<<<<

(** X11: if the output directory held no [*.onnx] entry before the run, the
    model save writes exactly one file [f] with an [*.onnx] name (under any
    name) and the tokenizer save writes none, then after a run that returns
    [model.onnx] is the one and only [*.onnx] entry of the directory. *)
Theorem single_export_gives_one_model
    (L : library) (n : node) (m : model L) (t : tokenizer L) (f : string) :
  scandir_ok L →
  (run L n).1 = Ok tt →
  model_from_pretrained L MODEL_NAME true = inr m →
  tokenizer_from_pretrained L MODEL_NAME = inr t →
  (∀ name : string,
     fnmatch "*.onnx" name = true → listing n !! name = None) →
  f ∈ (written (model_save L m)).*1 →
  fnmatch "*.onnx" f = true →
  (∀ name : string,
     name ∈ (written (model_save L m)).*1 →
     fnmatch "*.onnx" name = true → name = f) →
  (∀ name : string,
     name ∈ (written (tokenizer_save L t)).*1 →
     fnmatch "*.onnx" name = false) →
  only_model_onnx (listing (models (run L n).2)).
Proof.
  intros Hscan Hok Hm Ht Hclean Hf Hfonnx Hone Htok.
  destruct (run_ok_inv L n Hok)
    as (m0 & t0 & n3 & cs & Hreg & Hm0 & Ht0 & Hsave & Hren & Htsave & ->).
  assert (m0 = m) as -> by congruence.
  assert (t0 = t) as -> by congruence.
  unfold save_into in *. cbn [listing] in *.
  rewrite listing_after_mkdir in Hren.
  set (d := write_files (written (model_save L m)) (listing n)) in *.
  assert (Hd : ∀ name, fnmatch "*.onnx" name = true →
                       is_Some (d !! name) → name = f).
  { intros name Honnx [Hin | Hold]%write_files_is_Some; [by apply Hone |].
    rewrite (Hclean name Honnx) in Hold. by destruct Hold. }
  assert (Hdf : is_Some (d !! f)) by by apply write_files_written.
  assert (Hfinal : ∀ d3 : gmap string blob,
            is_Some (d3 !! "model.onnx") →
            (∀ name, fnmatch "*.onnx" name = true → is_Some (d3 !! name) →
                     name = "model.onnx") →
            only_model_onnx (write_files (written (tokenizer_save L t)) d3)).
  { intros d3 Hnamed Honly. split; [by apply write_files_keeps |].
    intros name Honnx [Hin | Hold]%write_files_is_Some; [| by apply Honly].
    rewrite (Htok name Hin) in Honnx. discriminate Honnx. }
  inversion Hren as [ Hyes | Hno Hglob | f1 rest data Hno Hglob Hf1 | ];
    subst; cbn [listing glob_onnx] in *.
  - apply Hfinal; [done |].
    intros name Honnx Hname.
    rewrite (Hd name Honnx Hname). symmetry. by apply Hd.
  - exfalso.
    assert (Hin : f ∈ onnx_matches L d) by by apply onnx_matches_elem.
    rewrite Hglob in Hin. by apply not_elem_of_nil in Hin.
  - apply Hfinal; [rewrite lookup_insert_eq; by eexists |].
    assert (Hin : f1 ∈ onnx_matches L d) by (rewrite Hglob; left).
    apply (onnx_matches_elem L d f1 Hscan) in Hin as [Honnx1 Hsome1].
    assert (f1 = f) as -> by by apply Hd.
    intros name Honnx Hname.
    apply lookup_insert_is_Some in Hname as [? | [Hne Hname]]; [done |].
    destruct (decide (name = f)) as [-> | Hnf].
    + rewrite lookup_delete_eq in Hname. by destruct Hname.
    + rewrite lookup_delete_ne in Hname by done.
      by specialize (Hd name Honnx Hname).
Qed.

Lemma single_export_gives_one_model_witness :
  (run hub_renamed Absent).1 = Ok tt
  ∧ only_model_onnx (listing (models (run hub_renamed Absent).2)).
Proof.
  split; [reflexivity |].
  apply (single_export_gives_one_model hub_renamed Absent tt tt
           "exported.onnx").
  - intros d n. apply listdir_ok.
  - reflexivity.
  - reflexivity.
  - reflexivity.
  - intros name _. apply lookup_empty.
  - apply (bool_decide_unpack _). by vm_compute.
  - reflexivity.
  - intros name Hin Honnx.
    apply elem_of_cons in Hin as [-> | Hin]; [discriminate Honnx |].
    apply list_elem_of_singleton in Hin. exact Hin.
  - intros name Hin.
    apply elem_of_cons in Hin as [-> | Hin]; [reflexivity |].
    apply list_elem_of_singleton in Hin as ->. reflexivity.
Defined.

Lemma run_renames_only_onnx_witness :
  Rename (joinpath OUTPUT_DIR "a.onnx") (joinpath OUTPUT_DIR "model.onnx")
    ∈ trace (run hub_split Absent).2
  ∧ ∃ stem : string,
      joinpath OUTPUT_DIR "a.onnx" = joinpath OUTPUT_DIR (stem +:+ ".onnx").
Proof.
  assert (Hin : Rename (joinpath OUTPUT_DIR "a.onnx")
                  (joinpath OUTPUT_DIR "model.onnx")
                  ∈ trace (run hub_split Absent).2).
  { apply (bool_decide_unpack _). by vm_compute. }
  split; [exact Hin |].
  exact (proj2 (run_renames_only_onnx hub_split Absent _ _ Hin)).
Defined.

>>>>

> **PROBLEM**
Reproduce the whole listing so that each line matches the original exactly.

> **SOLUTION BELOW**
(** X11: if the output directory held no [*.onnx] entry before the run, the
    model save writes exactly one file [f] with an [*.onnx] name (under any
    name) and the tokenizer save writes none, then after a run that returns
    [model.onnx] is the one and only [*.onnx] entry of the directory. *)
Theorem single_export_gives_one_model
    (L : library) (n : node) (m : model L) (t : tokenizer L) (f : string) :
  scandir_ok L →
  (run L n).1 = Ok tt →
  model_from_pretrained L MODEL_NAME true = inr m →
  tokenizer_from_pretrained L MODEL_NAME = inr t →
  (∀ name : string,
     fnmatch "*.onnx" name = true → listing n !! name = None) →
  f ∈ (written (model_save L m)).*1 →
  fnmatch "*.onnx" f = true →
  (∀ name : string,
     name ∈ (written (model_save L m)).*1 →
     fnmatch "*.onnx" name = true → name = f) →
  (∀ name : string,
     name ∈ (written (tokenizer_save L t)).*1 →
     fnmatch "*.onnx" name = false) →
  only_model_onnx (listing (models (run L n).2)).
Proof.
  intros Hscan Hok Hm Ht Hclean Hf Hfonnx Hone Htok.
  destruct (run_ok_inv L n Hok)
    as (m0 & t0 & n3 & cs & Hreg & Hm0 & Ht0 & Hsave & Hren & Htsave & ->).
  assert (m0 = m) as -> by congruence.
  assert (t0 = t) as -> by congruence.
  unfold save_into in *. cbn [listing] in *.
  rewrite listing_after_mkdir in Hren.
  set (d := write_files (written (model_save L m)) (listing n)) in *.
  assert (Hd : ∀ name, fnmatch "*.onnx" name = true →
                       is_Some (d !! name) → name = f).
  { intros name Honnx [Hin | Hold]%write_files_is_Some; [by apply Hone |].
    rewrite (Hclean name Honnx) in Hold. by destruct Hold. }
  assert (Hdf : is_Some (d !! f)) by by apply write_files_written.
  assert (Hfinal : ∀ d3 : gmap string blob,
            is_Some (d3 !! "model.onnx") →
            (∀ name, fnmatch "*.onnx" name = true → is_Some (d3 !! name) →
                     name = "model.onnx") →
            only_model_onnx (write_files (written (tokenizer_save L t)) d3)).
  { intros d3 Hnamed Honly. split; [by apply write_files_keeps |].
    intros name Honnx [Hin | Hold]%write_files_is_Some; [| by apply Honly].
    rewrite (Htok name Hin) in Honnx. discriminate Honnx. }
  inversion Hren as [ Hyes | Hno Hglob | f1 rest data Hno Hglob Hf1 | ];
    subst; cbn [listing glob_onnx] in *.
  - apply Hfinal; [done |].
    intros name Honnx Hname.
    rewrite (Hd name Honnx Hname). symmetry. by apply Hd.
  - exfalso.
    assert (Hin : f ∈ onnx_matches L d) by by apply onnx_matches_elem.
    rewrite Hglob in Hin. by apply not_elem_of_nil in Hin.
  - apply Hfinal; [rewrite lookup_insert_eq; by eexists |].
    assert (Hin : f1 ∈ onnx_matches L d) by (rewrite Hglob; left).
    apply (onnx_matches_elem L d f1 Hscan) in Hin as [Honnx1 Hsome1].
    assert (f1 = f) as -> by by apply Hd.
    intros name Honnx Hname.
    apply lookup_insert_is_Some in Hname as [? | [Hne Hname]]; [done |].
    destruct (decide (name = f)) as [-> | Hnf].
    + rewrite lookup_delete_eq in Hname. by destruct Hname.
    + rewrite lookup_delete_ne in Hname by done.
      by specialize (Hd name Honnx Hname).
Qed.

Lemma single_export_gives_one_model_witness :
  (run hub_renamed Absent).1 = Ok tt
  ∧ only_model_onnx (listing (models (run hub_renamed Absent).2)).
Proof.
  split; [reflexivity |].
  apply (single_export_gives_one_model hub_renamed Absent tt tt
           "exported.onnx").
  - intros d n. apply listdir_ok.
  - reflexivity.
  - reflexivity.
  - reflexivity.
  - intros name _. apply lookup_empty.
  - apply (bool_decide_unpack _). by vm_compute.
  - reflexivity.
  - intros name Hin Honnx.
    apply elem_of_cons in Hin as [-> | Hin]; [discriminate Honnx |].
    apply list_elem_of_singleton in Hin. exact Hin.
  - intros name Hin.
    apply elem_of_cons in Hin as [-> | Hin]; [reflexivity |].
    apply list_elem_of_singleton in Hin as ->. reflexivity.
Defined.

Lemma run_renames_only_onnx_witness :
  Rename (joinpath OUTPUT_DIR "a.onnx") (joinpath OUTPUT_DIR "model.onnx")
    ∈ trace (run hub_split Absent).2
  ∧ ∃ stem : string,
      joinpath OUTPUT_DIR "a.onnx" = joinpath OUTPUT_DIR (stem +:+ ".onnx").
Proof.
  assert (Hin : Rename (joinpath OUTPUT_DIR "a.onnx")
                  (joinpath OUTPUT_DIR "model.onnx")
                  ∈ trace (run hub_split Absent).2).
  { apply (bool_decide_unpack _). by vm_compute. }
  split; [exact Hin |].
  exact (proj2 (run_renames_only_onnx hub_split Absent _ _ Hin)).
Defined.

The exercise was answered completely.